Le Maroc figure parmi les pays directement concernés par les conclusions d’un rapport publié en décembre par la Banque mondiale, consacré à l’évolution des dépenses publiques de santé dans les pays à revenu faible et intermédiaire inférieur. Inscrit dans la série Health, Nutrition and Population Discussion Paper, le document analyse les trajectoires budgétaires observées entre 2000 et 2024 et met en évidence un ralentissement durable de la progression des crédits sanitaires.
Selon l’institution internationale, la croissance des dépenses publiques de santé par habitant a nettement marqué le pas depuis la fin des années 2000. Cette inflexion résulte à la fois d’une stagnation de l’effort budgétaire et d’un recul de la priorité accordée au secteur de la santé dans de nombreux pays comparables. La Banque mondiale souligne que l’augmentation observée des dépenses sanitaires repose désormais essentiellement sur la progression du produit intérieur brut, sans rehaussement significatif de la part relative de la santé dans les budgets publics.
Pour le Maroc, engagé dans une transformation profonde de son système de protection sociale à travers la généralisation de la couverture médicale obligatoire, ces constats soulignent une tension structurelle. Le rapport observe que l’élargissement des droits sociaux s’opère dans un contexte budgétaire contraint, où la dynamique des ressources publiques ne permet pas d’absorber pleinement la hausse rapide des besoins en soins.
L’étude rappelle que la période 2000-2009 avait été marquée, dans une large partie du monde en développement, par une croissance soutenue des dépenses publiques de santé, portée à la fois par l’expansion économique et par une priorité politique accordée au secteur. Depuis 2009, cette trajectoire s’est essoufflée.
« Dans de nombreux pays, la santé a cessé de bénéficier d’un traitement budgétaire préférentiel, même lorsque les besoins sanitaires continuaient de croître », note la Banque mondiale, une évolution dans laquelle s’inscrit également le Maroc.

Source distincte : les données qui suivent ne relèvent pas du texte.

(** ** apply_context.cpp and transaction_context.cpp *)
Definition require_authorization (account : Z) : result unit :=
  EOS_ASSERT (existsb (fun a => actor a =? account) (authorization (act ctx))) missing_auth_exception.

Definition add_ram_usage (account ram_delta : Z) : M chain_db unit :=
  on_resources (ResourceLimits.add_pending_ram_usage account ram_delta);;
  (if 0 <? ram_delta then modify_st (set_validate_ram_usage (union {[account]})) else mret tt);;
  modify_st (set_ram_deltas (fun m => match m !! account with
                                      | None => <[account := ram_delta]> m
                                      | Some delta => <[account := delta + ram_delta]> m
                                      end)).

Definition cancel_deferred_transaction (sender_id sender : Z) : M chain_db bool :=
  d ← get_st;
  match List.filter (fun '(_, g) => (gt_sender g =? sender) && (gt_sender_id g =? sender_id)) (map_to_list (generated_index d)) with
  | (id, g) :: _ =>
    add_ram_usage (gt_payer g) (s64 (- (billable_generated_transaction_object + Z.of_nat (length (gt_packed_trx g)))));;
    modify_st (set_generated_index (delete id));;
    mret true
  | [] => mret false
  end.

(** ** eosio_contract.cpp *)
Definition transaction_id_to_sender_id (tid : sha256) : Z := nth 3 tid 0 * 2 ^ 64 + nth 2 tid 0.

(** [controller_impl::check_key_list] *)
Definition check_key_list (k : key_type) : result unit :=
  EOS_ASSERT (negb (bool_decide (k ∈ key_blacklist ctx))) key_blacklist_exception.

Fixpoint check_accounts (d : chain_db) (l : list permission_level_weight) : result unit :=
  match l with
  | [] => mret tt
  | a :: l' =>
    EOS_ASSERT (bool_decide (is_Some (account_index d !! actor (pl_permission a)))) action_validate_exception;;
    (let p := permission (pl_permission a) in
     if (p =? owner_name) || (p =? active_name) then mret tt
     else if p =? eosio_code_name then mret tt
     else
       match get_permission (auth_tables d) (pl_permission a) with
       | Ok _ => mret tt
       | Err permission_query_exception => Err action_validate_exception
       | Err e => Err e
       end);;
    check_accounts d l'
  end.

Fixpoint check_keys (l : list key_weight) : result unit :=
  match l with
  | [] => mret tt
  | k :: l' => check_key_list (kw_key k);; check_keys l'
  end.

Definition validate_authority_precondition (d : chain_db) (a : authority) : result unit :=
  check_accounts d (accounts a);;
  if enforce_whiteblacklist ctx && is_producing_block ctx then check_keys (keys a) else mret tt.

(** The accounts the action table names, in the order of the action names, the last one first. *)
Fixpoint system_accounts (l : list (Z * fioaction_object)) (sysaccts : list Z) : result (list Z) :=
  match l with
  | [] => mret sysaccts
  | (_, a) :: l' =>
    nm ← Name.set (contractname a);
    system_accounts l' (if existsb (Z.eqb nm) sysaccts then sysaccts else nm :: sysaccts)
  end.

Definition name_le (a b : Z * fioaction_object) : Prop := fst a <= fst b.
#[local] Instance name_le_dec a b : Decision (name_le a b).
Proof. unfold name_le. apply _. Defined.

Definition well_known (account : Z) : bool :=
  (account =? SYSTEMACCOUNT) || (account =? MSIGACCOUNT) || (account =? WRAPACCOUNT) || (account =? ASSERTACCOUNT)
  || (account =? REQOBTACCOUNT) || (account =? FeeContract) || (account =? AddressContract) || (account =? TPIDContract)
  || (account =? TokenContract) || (account =? TREASURYACCOUNT) || (account =? FIOSYSTEMACCOUNT) || (account =? FIOACCOUNT).

(** The test that begins addaction, remaction and setcode: which accounts may use them. *)
Definition check_system_account (d : chain_db) (account : Z) : result unit :=
  if POST_RELEASE_200_BLOCK_TIME <? head_block_time ctx then
    sysaccts ← system_accounts (merge_sort name_le (map_to_list (fioaction_index d))) [];
    if negb (existsb (Z.eqb account) sysaccts) then EOS_ASSERT (well_known account) fio_invalid_account_or_action
    else EOS_ASSERT (existsb (Z.eqb account) sysaccts) fio_invalid_account_or_action
  else EOS_ASSERT (well_known account) fio_invalid_account_or_action.

Definition apply_eosio_addaction : M chain_db unit :=
  create ← lift_res (data_as unpack_addaction addaction_name (act ctx));
  lift_res (require_authorization (aa_actor create));;
  d ← get_st;
  lift_res (check_system_account d (aa_actor create));;
  let name_str := Name.to_string (aa_action create) in
  contract ← lift_res (Name.set (aa_contract create));
  let contract_str := Name.to_string contract in
  M_ASSERT (negb (aa_action create =? 0)) action_validate_exception;;
  M_ASSERT (Z.of_nat (length name_str) <=? 12) action_validate_exception;;
  M_ASSERT (negb (Z.of_nat (length (aa_contract create)) =? 0)) action_validate_exception;;
  M_ASSERT (Z.of_nat (length contract_str) <=? 12) action_validate_exception;;
  M_ASSERT (negb (aa_actor create =? 0)) action_validate_exception;;
  M_ASSERT (negb (Z.of_nat (length (aa_contract create)) =? 0)) action_validate_exception;;
  M_ASSERT (bool_decide (fioaction_index d !! aa_action create = None)) account_name_exists_exception;;
  modify_st (set_fioaction_index (insert (aa_action create) (Fioaction (aa_contract create) (u64 (pending_block_time (control_of ctx)))))).

Definition apply_eosio_remaction : M chain_db unit :=
  rem ← lift_res (data_as unpack_remaction remaction_name (act ctx));
  lift_res (require_authorization (ra_actor rem));;
  d ← get_st;
  lift_res (check_system_account d (ra_actor rem));;
  let name_str := Name.to_string (ra_action rem) in
  M_ASSERT (negb (ra_action rem =? 0)) action_validate_exception;;
  M_ASSERT (Z.of_nat (length name_str) <=? 12) action_validate_exception;;
  M_ASSERT (negb (ra_actor rem =? 0)) action_validate_exception;;
  M_ASSERT (bool_decide (is_Some (fioaction_index d !! ra_action rem))) account_name_exists_exception;;
  modify_st (set_fioaction_index (delete (ra_action rem))).

(** [name_str.find(prefix) == 0] *)
Fixpoint starts_with (prefix s : list Z) : bool :=
  match prefix, s with
  | [], _ => true
  | x :: prefix', y :: s' => (x =? y) && starts_with prefix' s'
  | _ :: _, [] => false
  end.

(** [db.get] of a missing row throws. *)
Definition get_row {A} (o : option A) : M chain_db A := match o with Some a => mret a | None => throw out_of_range end.

Definition apply_eosio_newaccount : M chain_db unit :=
  create ← lift_res (data_as unpack_newaccount newaccount_name (act ctx));
  lift_res (require_authorization (na_creator create));;
  M_ASSERT (validate (na_owner create)) action_validate_exception;;
  M_ASSERT (validate (na_active create)) action_validate_exception;;
  let name_str := Name.to_string (na_name create) in
  M_ASSERT (negb (na_name create =? 0)) action_validate_exception;;
  M_ASSERT (Z.of_nat (length name_str) <=? 12) action_validate_exception;;
  d ← get_st;
  creator ← get_row (metadata_index d !! na_creator create);
  (if is_privileged creator then mret tt else M_ASSERT (negb (starts_with (chars "eosio.") name_str)) action_validate_exception);;
  M_ASSERT (bool_decide (account_index d !! na_name create = None)) account_name_exists_exception;;
  modify_st (set_account_index (insert (na_name create) (Account (Timestamp.set_time_point (pending_block_time (control_of ctx))) [])));;
  M_ASSERT (bool_decide (metadata_index d !! na_name create = None)) logic_error;;
  modify_st (set_metadata_index (insert (na_name create) metadata_init));;
  d ← get_st;
  lift_res (validate_authority_precondition d (na_owner create));;
  lift_res (validate_authority_precondition d (na_active create));;
  owner_id ← on_auth (create_permission (control_of ctx) (na_name create) owner_name 0 (na_owner create) 0);
  active_id ← on_auth (create_permission (control_of ctx) (na_name create) active_name owner_id (na_active create) 0);
  on_resources (ResourceLimits.initialize_account (na_name create));;
  let ram_delta := s64 (overhead_per_account_ram_bytes + 2 * billable_permission_object
                        + get_billable_size (na_owner create) + get_billable_size (na_active create)) in
  add_ram_usage (na_name create) ram_delta.

(** Take one reference off the code an account runs, and return its billed size. *)
Definition release_code (key : sha256 * Z * Z) (new_hash : sha256) : M chain_db Z :=
  d ← get_st;
  old ← get_row (code_index d !! key);
  M_ASSERT (negb (bool_decide (fst (fst key) = new_hash))) set_exact_code;;
  (if code_ref_count old =? 1 then modify_st (set_code_index (delete key))
   else modify_st (set_code_index (insert key (Code (code old) (u64 (code_ref_count old - 1)) (first_block_used old)))));;
  mret (Z.of_nat (length (code old)) * setcode_ram_bytes_multiplier).

(** Add a reference to the code, creating its row if there is none. *)
Definition acquire_code (key : sha256 * Z * Z) (bytes : list Z) : M chain_db unit :=
  d ← get_st;
  match code_index d !! key with
  | Some o => modify_st (set_code_index (insert key (Code (code o) (u64 (code_ref_count o + 1)) (first_block_used o))))
  | None => modify_st (set_code_index (insert key (Code bytes 1 (u32 (head_block_num ctx + 1)))))
  end.

Definition apply_eosio_setcode : M chain_db unit :=
  a ← lift_res (data_as unpack_setcode setcode_name (act ctx));
  lift_res (require_authorization (sc_account a));;
  d ← get_st;
  lift_res (check_system_account d (sc_account a));;
  M_ASSERT (sc_vmtype a =? 0) invalid_contract_vm_type;;
  M_ASSERT (sc_vmversion a =? 0) invalid_contract_vm_version;;
  let code_size := Z.of_nat (length (sc_code a)) in
  let hash := if 0 <? code_size then sha256_hash (sc_code a) else zero_hash in
  (if 0 <? code_size then lift_res (wasm_validate (sc_code a)) else mret tt);;
  account ← get_row (metadata_index d !! sc_account a);
  let existing_code := negb (bool_decide (code_hash account = zero_hash)) in
  M_ASSERT ((0 <? code_size) || existing_code) set_exact_code;;
  let new_size := code_size * setcode_ram_bytes_multiplier in
  old_size ← (if existing_code then release_code (code_hash account, vm_type account, vm_version account) hash else mret 0);
  (if 0 <? code_size then acquire_code (hash, sc_vmtype a, sc_vmversion a) (sc_code a) else mret tt);;
  modify_st (set_metadata_index (insert (sc_account a)
    (Metadata (recv_sequence account) (auth_sequence account) (u64 (code_sequence account + 1)) (abi_sequence account) hash
       (pending_block_time (control_of ctx)) (flags account) (sc_vmtype a) (sc_vmversion a))));;
  if negb (new_size =? old_size) then add_ram_usage (sc_account a) (new_size - old_size) else mret tt.

Definition apply_eosio_setabi : M chain_db unit :=
  a ← lift_res (data_as unpack_setabi setabi_name (act ctx));
  lift_res (require_authorization (sa_account a));;
  d ← get_st;
  account ← get_row (account_index d !! sa_account a);
  let new_size := Z.of_nat (length (sa_abi a)) in
  let old_size := Z.of_nat (length (abi account)) in
  modify_st (set_account_index (insert (sa_account a) (Account (creation_date account) (sa_abi a))));;
  m ← get_row (metadata_index d !! sa_account a);
  modify_st (set_metadata_index (insert (sa_account a)
    (Metadata (recv_sequence m) (auth_sequence m) (code_sequence m) (u64 (abi_sequence m + 1)) (code_hash m)
       (last_code_update m) (flags m) (vm_type m) (vm_version m))));;
  if negb (new_size =? old_size) then add_ram_usage (sa_account a) (new_size - old_size) else mret tt.

Definition permission_size (a : authority) : Z := s64 (billable_permission_object + get_billable_size a).

Definition apply_eosio_updateauth : M chain_db unit :=
  update ← lift_res (data_as unpack_updateauth updateauth_name (act ctx));
  lift_res (require_authorization (ua_account update));;
  M_ASSERT (negb (ua_permission update =? 0)) action_validate_exception;;
  M_ASSERT (negb (starts_with (chars "eosio.") (Name.to_string (ua_permission update)))) action_validate_exception;;
  M_ASSERT (negb (ua_permission update =? ua_parent update)) action_validate_exception;;
  d ← get_st;
  _ ← get_row (account_index d !! ua_account update);
  M_ASSERT (validate (ua_auth update)) action_validate_exception;;
  (if ua_permission update =? active_name then M_ASSERT (ua_parent update =? owner_name) action_validate_exception else mret tt);;
  (if ua_permission update =? owner_name then M_ASSERT (ua_parent update =? 0) action_validate_exception
   else M_ASSERT (negb (ua_parent update =? 0)) action_validate_exception);;
  (match last (waits (ua_auth update)) with
   | Some w => M_ASSERT (wait_sec w <=? max_transaction_delay (control_of ctx)) action_validate_exception
   | None => mret tt
   end);;
  lift_res (validate_authority_precondition d (ua_auth update));;
  found ← lift_res (find_permission (auth_tables d) (Level (ua_account update) (ua_permission update)));
  parent_id ← (if negb (ua_permission update =? owner_name) then
                 p ← lift_res (get_permission (auth_tables d) (Level (ua_account update) (ua_parent update)));
                 mret (fst p)
               else mret 0);
  match found with
  | Some (id, p) =>
    M_ASSERT (parent_id =? parent p) action_validate_exception;;
    let old_size := permission_size (auth p) in
    on_auth (modify_permission (control_of ctx) id p (ua_auth update));;
    let new_size := permission_size (ua_auth update) in
    add_ram_usage (owner p) (new_size - old_size)
  | None =>
    _ ← on_auth (create_permission (control_of ctx) (ua_account update) (ua_permission update) parent_id (ua_auth update) 0);
    add_ram_usage (ua_account update) (permission_size (ua_auth update))
  end.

Sur le plan du financement, le rapport met en lumière les déséquilibres structurels propres aux pays à revenu intermédiaire inférieur. L’extension de la couverture médicale à des populations auparavant exclues entraîne une augmentation rapide de la demande de soins, sans que les recettes contributives ne progressent à un rythme comparable. La Banque mondiale souligne que l’élargissement des régimes au-delà de l’emploi formel génère des cotisations limitées, accentuant la dépendance à l’égard des transferts budgétaires de l’État.